Wal-Mart banning PDBEs, igniting flame retardant fears

By ACSH Staff — Mar 04, 2011
Before the EPA could say precautionary principle, Wal-Mart sent word to its suppliers last week that starting June 1st it would test for and not sell consumer products containing the flame retardants polybrominated diphenyl ether (PDBE). Wal-Mart said that it made this decision following the example of some state regulatory agencies. These agencies have responded to data correlating the substances with health problems in lab animals.

Before the EPA could say precautionary principle, Wal-Mart sent word to its suppliers last week that starting June 1st it would test for and not sell consumer products containing the flame retardants polybrominated diphenyl ether (PDBE). Wal-Mart said that it made this decision following the example of some state regulatory agencies. These agencies have responded to data correlating the substances with health problems in lab animals.

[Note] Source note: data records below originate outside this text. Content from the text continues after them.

(* ===== verification/Probe.v ===== *)
(** * The probe of a microVM

    Models [crates/ferrobox-node/src/bin/microvm-probe.rs], a program that waits
    for the guest of a machine someone else launched, initializes it and measures
    commands, and shows that it agrees with the node's benchmark. *)
From S2P Require Import Prelude Conc Fs FsOps Utf8 Commands Inet GuestOutput Guest Instances.
From S2P Require Import Machines Network Rootfs Template TemplateProps TemplateRuntime Snapshot Core Firecracker FirecrackerOps.
From S2P Require Import FirecrackerFrame FirecrackerWaits FirecrackerMeasure FirecrackerHost Http HttpHost NodeMain NodeProps.

(** What the probe uses besides: the [ready] flag of a health answer, and the
    system clock in nanoseconds ([None] before 1970). *)
Class ProbeHost `{M : Machines} := {
  health_ready : GuestClient -> Outside -> result bool RpcStatus * Outside;
  unix_nanos : Outside -> option Z;
}.

Record ProbeArgs := MkProbeArgs {
  pa_vsock : Path;
  pa_launched_unix_nanos : Z;
  pa_health_only : bool;
}.

(** What [anyhow::Error] holds here. *)
Inductive ProbeError :=
| ProbeBail (message : string)
| ProbeStatus (status : RpcStatus)
| ProbeClock.

(** ** Results *)

Definition probe_percentile (samples : list Z) (value : nat) : option Z :=
  match samples with
  | [] => None
  | _ => samples !! Nat.min (rank (length samples) value - 1) (length samples - 1)
  end.

Definition probe_percentiles (name : string) (samples : list Z) : list (string * Value) :=
  let sorted := sort_unstable samples in
  let field p := match probe_percentile sorted p with Some v => JInt v | None => JNull end in
  [(name +:+ "_us", JInts sorted); (name +:+ "_p50_us", field 50); (name +:+ "_p95_us", field 95)].

(** [ProbeResult], as [print_result] fills it. *)
Definition ProbeResult_json (ready_us : Z) (exec_true_us exec_true_cloned_client_us exec_python_us : list Z) : Value :=
  JObject ([("schema_version", JInt 2); ("ready_us", JInt ready_us)]
    ++ probe_percentiles "exec_true" exec_true_us
    ++ probe_percentiles "exec_true_cloned_client" exec_true_cloned_client_us
    ++ probe_percentiles "exec_python" exec_python_us).

Section Probe.
Context `{U : UuidLib} `{M : Machines} `{AJ : ApiJson} `{ED : ExitDebug} `{J : JsonText} {PH : @ProbeHost M}.

(** ** Waiting

    The deadline is looked at after each attempt. *)
Definition READY_LIMIT : Z := millis 30000.

Definition guest_attempt (connector : GuestConnector) : prog Outside (option GuestClient) :=
  (do connected <- client connector ;;
   match connected with
   | Ok client =>
       do response <- act (health_ready client) ;;
       Ret (match response with Ok true => Some client | _ => None end)
   | Err _ => Ret None
   end)%prog.

Definition probe_turn (connector : GuestConnector) (started : Z) (_ : unit) :
  prog Outside (unit + result GuestClient ProbeError) :=
  (do attempt <- guest_attempt connector ;;
   match attempt with
   | Some client => Ret (inr (Ok client))
   | None =>
       do t <- gets now ;;
       if (READY_LIMIT <=? t - started)%Z
       then Ret (inr (Err (ProbeBail "guest did not become ready within 30 seconds")))
       else do _ <- act (sleep_for (millis 5)) ;; Ret (inl tt)
   end)%prog.

(** 2^40 turns of five milliseconds are more than the thirty seconds. *)
Definition PROBE_TURNS : nat := 40.

Definition probe_wait (connector : GuestConnector) : prog Outside (result GuestClient ProbeError) :=
  (do started <- gets now ;;
   fmap_prog (fun r => match r with inr r => r | inl _ => Err (ProbeBail "out of turns") end)
     (loop PROBE_TURNS (probe_turn connector started) tt))%prog.

(** ** Commands *)

(** The events of the stream, with the exit seen so far. *)
Fixpoint probe_events (events : list WireEvent) (successful_exit : bool) : result bool ProbeError :=
  match events with
  | [] => Ok successful_exit
  | event :: rest =>
      match we_event event with
      | Some (Exit exit) =>
          if bool_decide (px_exit_code exit = Some 0%Z) then probe_events rest true
          else Err (ProbeBail ("guest command failed: " +:+ exit_debug exit))
      | Some (EError code message) =>
          Err (ProbeBail ("guest command error " +:+ code +:+ ": " +:+ message))
      | _ => probe_events rest successful_exit
      end
  end.

Definition probe_result (stream : Stream WireEvent) : result unit ProbeError :=
  (let? successful_exit := probe_events (str_messages stream) false in
   let? _ := match str_end stream with None => Ok tt | Some status => Err (ProbeStatus status) end in
   if successful_exit then Ok tt else Err (ProbeBail "guest command omitted a successful exit event"))%result.

Definition probe_execute (client : GuestClient) (token : string) (argv : list string) : prog Outside (result Z ProbeError) :=
  (do started <- gets now ;;
   do? stream <- prog_map_err ProbeStatus (act (rpc_start_process client
     (MkStartProcessRequest (Some (MkAuth token)) argv "/home/sandbox" ∅ 30000 (1024 * 1024)))) ;;
   do? _ <- of_result (probe_result stream) ;;
   do us <- gets (fun o => (Z.max 0 (now o - started) / 1000)%Z) ;;
   ok us)%prog.

Definition probe_times (n : nat) (client : GuestClient) (token : string) (argv : list string) :
  prog Outside (result (list Z) ProbeError) :=
  map_prog (replicate n tt) (fun _ => probe_execute client token argv).

(** ** The program

    It answers the text it prints. A cloned client is the same connection. *)
Definition PROBE_TOKEN : string := "ferrobox-microvm-benchmark-token-00000000".

Definition print_result (ready_us : Z) (exec_true_us exec_true_cloned_client_us exec_python_us : list Z) : string :=
  json_to_string_pretty (ProbeResult_json ready_us exec_true_us exec_true_cloned_client_us exec_python_us) +:+ NL.

Definition probe_main (arguments : ProbeArgs) : prog Outside (result string ProbeError) :=
  (let connector := MkGuestConnector (pa_vsock arguments) 5000 (millis 1000) in
   do? client <- probe_wait connector ;;
   do? ready_unix_nanos <- gets (fun o => ok_or ProbeClock (unix_nanos o)) ;;
   let ready_us := (saturating_sub ready_unix_nanos (pa_launched_unix_nanos arguments) / 1000)%Z in
   if pa_health_only arguments then ok (print_result ready_us [] [] [])
   else
   do? _ <- prog_map_err ProbeStatus (act (rpc_init client
     (MkInitRequest (uuid_to_string (new_v4 1)) PROBE_TOKEN 1000 1000 (64 * 1024 * 1024) 512 "" 0 "" ""))) ;;
   do? exec_true_us <- probe_times 100 client PROBE_TOKEN true_argv ;;
   do? exec_true_cloned_client_us <- probe_times 100 client PROBE_TOKEN true_argv ;;
   do? _ <- probe_execute client PROBE_TOKEN python_argv ;;
   do? exec_python_us <- probe_times 30 client PROBE_TOKEN python_argv ;;
   ok (print_result ready_us exec_true_us exec_true_cloned_client_us exec_python_us))%prog.

(** ** The probe and the benchmark *)

Lemma probe_events_raw events b : result_ok (probe_events events b) = result_ok (raw_events events b).
Proof.
  revert b. induction events as [|event events IH]; intros b; [done|]. cbn.
  destruct (we_event event) as [[]|]; try apply IH; [|done]. destruct (bool_decide _); [apply IH|done].
Qed.

Lemma probe_result_raw stream : is_ok (probe_result stream) = is_ok (raw_result stream).
Proof.
  unfold probe_result, raw_result. pose proof (probe_events_raw (str_messages stream) false) as He.
  destruct (probe_events _ _) as [b|e], (raw_events _ _) as [b'|e']; try discriminate He; [|done].
  cbn in He. injection He as ->. cbn [result_bind]. destruct (str_end stream); [done|]. by destruct b'.
Qed.

(** The probe and the node's benchmark measure the same: they accept the
    same streams of a command, and take the same percentiles of the samples, the
    probe answering nothing where the node would panic. *)
Theorem probe_agrees_with_benchmark :
  (forall stream, is_ok (probe_result stream) = is_ok (raw_result stream))
  /\ (forall samples p, probe_percentile samples p = percentile samples p)
  /\ (forall samples, samples = [] <-> probe_percentile samples 50 = None).
Proof.
  assert (forall samples p, probe_percentile samples p = percentile samples p) as Hp.
  { intros [|x samples] p; [done|]. unfold probe_percentile, percentile. cbn [length]. f_equal. lia. }
  split; [apply probe_result_raw|]. split; [exact Hp|]. intros samples. split; [by intros ->|]. rewrite Hp.
  unfold percentile. destruct samples as [|x samples]; [done|]. cbn [length]. intros Hn%lookup_ge_None. cbn [length] in Hn. lia.
Qed.

(** ** The wait ends *)
Context `{!ClockLaws} (ready_keeps_time : forall client o, clock_le o (health_ready client o).2).

Lemma attempt_keeps_time connector : preserves clock_le (guest_attempt connector).
Proof.
  unfold guest_attempt. apply preserves_bind; [apply _|apply (respects_client clock_le)|]. intros [c|e]; [|apply preserves_ret, _].
  apply preserves_bind; [apply _|by apply preserves_act|]. intros r. apply preserves_ret, _.
Qed.

Lemma attempt_ready connector o c o' : run (guest_attempt connector) o = (Some c, o') ->
  exists o1, health_ready c o1 = (Ok true, o').
Proof.
  unfold guest_attempt. rewrite run_bind. destruct (run (client connector) o) as [[c'|e] o1]; cbn [fst snd]; [|done].
  rewrite run_bind, run_act. destruct (health_ready c' o1) as [[[]|e] o2] eqn:Hh; cbn; [|done..].
  intros [= <- <-]. by exists o1.
Qed.

Lemma loop_ends_at_once {S X R} n (body : X -> prog S (X + R)) x s r s' :
  run (body x) s = (inr r, s') -> run (loop n body x) s = (inr r, s').
Proof. intros Hb. induction n as [|n IH]; cbn [loop]; [done|]. by rewrite run_bind, IH. Qed.

(** The probe's wait ends: with a guest that has just said it is ready, or
    with an error after an attempt, thirty seconds or more after it began. Unlike
    the runtime's wait it looks at the clock after an attempt, so that a guest
    that is ready at once is found whatever the clock says. *)
Theorem probe_wait_ends connector o :
  match run (probe_wait connector) o with
  | (Ok client, o') => exists o1, health_ready client o1 = (Ok true, o')
  | (Err error, o') => error = ProbeBail "guest did not become ready within 30 seconds"
      /\ (READY_LIMIT <= now o' - now o)%Z
  end
  /\ (forall c o', run (guest_attempt connector) o = (Some c, o') -> run (probe_wait connector) o = (Ok c, o')).
Proof.
  unfold probe_wait. rewrite run_bind, run_gets. cbn [fst snd]. rewrite run_fmap. split.
  2: { intros c o' Ha. rewrite (loop_ends_at_once _ _ _ _ (Ok c) o'); [done|].
       unfold probe_turn. by rewrite run_bind, Ha. }
  set (started := now o).
  destruct (run_measured (probe_turn connector started)
    (fun _ o1 => READY_LIMIT + 5000000 - Z.min (READY_LIMIT + 5000000) (now o1 - started))%Z
    (fun _ o1 => started <= now o1)%Z
    (fun r o' => match r with
       | Ok client => exists o1, health_ready client o1 = (Ok true, o')
       | Err error => error = ProbeBail "guest did not become ready within 30 seconds" /\ (READY_LIMIT <= now o' - started)%Z
       end) ltac:(intros; lia)) with (n := PROBE_TURNS) (x := tt) (s := o) as (r&o'&->&Hr).
  - intros [] o1 Ho. unfold probe_turn. rewrite run_bind. pose proof (attempt_keeps_time connector o1) as Hle.
    pose proof (attempt_ready connector o1) as Hc. destruct (run (guest_attempt connector) o1) as [[c|] o2]; cbn [fst snd run] in *;
      [by apply Hc|]. unfold clock_le in Hle. rewrite run_bind, run_gets. cbn [fst snd].
    destruct (Z.leb_spec READY_LIMIT (now o2 - started)); [by split|].
    rewrite run_bind, run_act. pose proof (sleep_advances (millis 5) o2 ltac:(done)) as Hs.
    destruct (sleep_for (millis 5) o2) as [u o3]. cbn in Hs. change (millis 5) with 5000000%Z in Hs.
    change READY_LIMIT with 30000000000%Z in *. cbn. split; lia.
  - unfold started. lia.
  - change READY_LIMIT with 30000000000%Z. change (2 ^ Z.of_nat PROBE_TURNS)%Z with 1099511627776%Z. subst started. lia.
  - exact Hr.
Qed.
End Probe.

(** ** At a concrete input

    The concrete host, whose guest is ready. *)
#[export] Instance host_probe : @ProbeHost host_machines := {|
  health_ready _ o := (Ok true, o);
  unix_nanos o := Some (now o);
|}.

Example ready_guest_is_found :
  run (probe_wait (MkGuestConnector (Path_of_string "/vsock") 5000 (millis 1000))) (host_tree, MkHostVms 7 [] [] [] 0 1)
  = (Ok tt, (host_tree, MkHostVms 7 [] [] [] 0 1)).
Proof.
  assert (forall c o, clock_le o (health_ready c o).2) as Htime by (intros c [fs v]; unfold clock_le; cbn; lia).
  destruct (probe_wait_ends Htime (MkGuestConnector (Path_of_string "/vsock") 5000 (millis 1000))
    (host_tree, MkHostVms 7 [] [] [] 0 1)) as [_ Hready].
  apply (Hready tt). vm_compute. reflexivity.
Qed.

PDBEs have been used in hundreds of consumer products — including electronics, furniture and many others — since 1976 to slow down the spread of fire. Wal-Mart wants its suppliers to offer products that make use of alternative flame retardants or substitutes, such as Kevlar.

ACSH’s Jody Manley says this decision is hugely disappointing. “They’ve been at this for a while, trying to keep up with the Green movement. Sam Walton is probably turning over in his grave.”

As was shown in ACSH’s publication on flame retardants, these substances have never been shown to cause adverse health effects in humans. Indeed, the opposite is true: “The consequences of banning flame retardants are most serious, and such a ban flies in the face of the fact that Fireman’s Associations have credited these substances with saving thousands of lives by slowing the spread of fires,” says ACSH’s Dr. Gilbert Ross. “If we are going to ban any consumer product that has a chemical in it that has caused harm in high dose animal experiments, we would have to ban many of our favorite ‘natural’ foods, as well. Merely because these substances can be detected in our bodies does not mean they are harmful, and banning them doesn’t make scientific sense.”

Even if newer alternatives were used instead, “How do we know that those don’t pose other health risks?” asks ACSH’s Dr. Elizabeth Whelan. “PDBEs have been used safely for decades.”